#### Data to process:
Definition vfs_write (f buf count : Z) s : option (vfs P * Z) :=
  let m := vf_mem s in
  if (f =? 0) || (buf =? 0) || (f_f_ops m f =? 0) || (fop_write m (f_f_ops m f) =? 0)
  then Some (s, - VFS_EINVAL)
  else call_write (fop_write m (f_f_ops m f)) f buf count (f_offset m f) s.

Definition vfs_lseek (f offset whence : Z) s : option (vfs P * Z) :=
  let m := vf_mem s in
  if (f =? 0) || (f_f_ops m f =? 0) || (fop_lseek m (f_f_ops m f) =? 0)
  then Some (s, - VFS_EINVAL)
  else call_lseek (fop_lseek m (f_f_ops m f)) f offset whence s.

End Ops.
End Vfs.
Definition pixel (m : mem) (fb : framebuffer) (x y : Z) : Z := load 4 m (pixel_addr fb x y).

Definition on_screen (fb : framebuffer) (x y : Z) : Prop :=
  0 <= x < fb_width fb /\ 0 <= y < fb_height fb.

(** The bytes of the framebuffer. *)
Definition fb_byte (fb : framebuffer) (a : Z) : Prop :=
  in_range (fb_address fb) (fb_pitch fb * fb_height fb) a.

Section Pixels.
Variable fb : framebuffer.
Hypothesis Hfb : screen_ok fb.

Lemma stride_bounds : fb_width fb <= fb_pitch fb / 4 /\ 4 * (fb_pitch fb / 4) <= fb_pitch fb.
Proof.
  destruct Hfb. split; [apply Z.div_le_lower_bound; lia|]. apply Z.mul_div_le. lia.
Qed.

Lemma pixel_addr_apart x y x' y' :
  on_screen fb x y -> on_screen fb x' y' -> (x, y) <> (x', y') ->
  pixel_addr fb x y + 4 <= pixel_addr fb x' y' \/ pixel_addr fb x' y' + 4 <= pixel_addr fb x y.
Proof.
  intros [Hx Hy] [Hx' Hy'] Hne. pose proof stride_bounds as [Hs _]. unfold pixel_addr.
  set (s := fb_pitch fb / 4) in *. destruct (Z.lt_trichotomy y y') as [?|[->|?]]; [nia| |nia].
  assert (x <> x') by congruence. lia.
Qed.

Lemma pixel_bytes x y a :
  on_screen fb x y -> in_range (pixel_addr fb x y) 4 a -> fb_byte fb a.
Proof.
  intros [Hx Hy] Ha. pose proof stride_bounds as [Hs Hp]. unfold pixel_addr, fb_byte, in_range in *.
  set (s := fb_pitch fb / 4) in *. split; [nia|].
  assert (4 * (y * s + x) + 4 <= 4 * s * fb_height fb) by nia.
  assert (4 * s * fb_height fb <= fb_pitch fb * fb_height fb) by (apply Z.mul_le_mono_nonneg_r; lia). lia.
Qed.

#### Required action:
At the first line of the material above, start reproducing each line exactly, and end with the line that holds "(** The bytes of the framebuffer. *)", adding nothing.

#### Problem solution:
Definition vfs_write (f buf count : Z) s : option (vfs P * Z) :=
  let m := vf_mem s in
  if (f =? 0) || (buf =? 0) || (f_f_ops m f =? 0) || (fop_write m (f_f_ops m f) =? 0)
  then Some (s, - VFS_EINVAL)
  else call_write (fop_write m (f_f_ops m f)) f buf count (f_offset m f) s.

Definition vfs_lseek (f offset whence : Z) s : option (vfs P * Z) :=
  let m := vf_mem s in
  if (f =? 0) || (f_f_ops m f =? 0) || (fop_lseek m (f_f_ops m f) =? 0)
  then Some (s, - VFS_EINVAL)
  else call_lseek (fop_lseek m (f_f_ops m f)) f offset whence s.

End Ops.
End Vfs.
Definition pixel (m : mem) (fb : framebuffer) (x y : Z) : Z := load 4 m (pixel_addr fb x y).

Definition on_screen (fb : framebuffer) (x y : Z) : Prop :=
  0 <= x < fb_width fb /\ 0 <= y < fb_height fb.

(** The bytes of the framebuffer. *)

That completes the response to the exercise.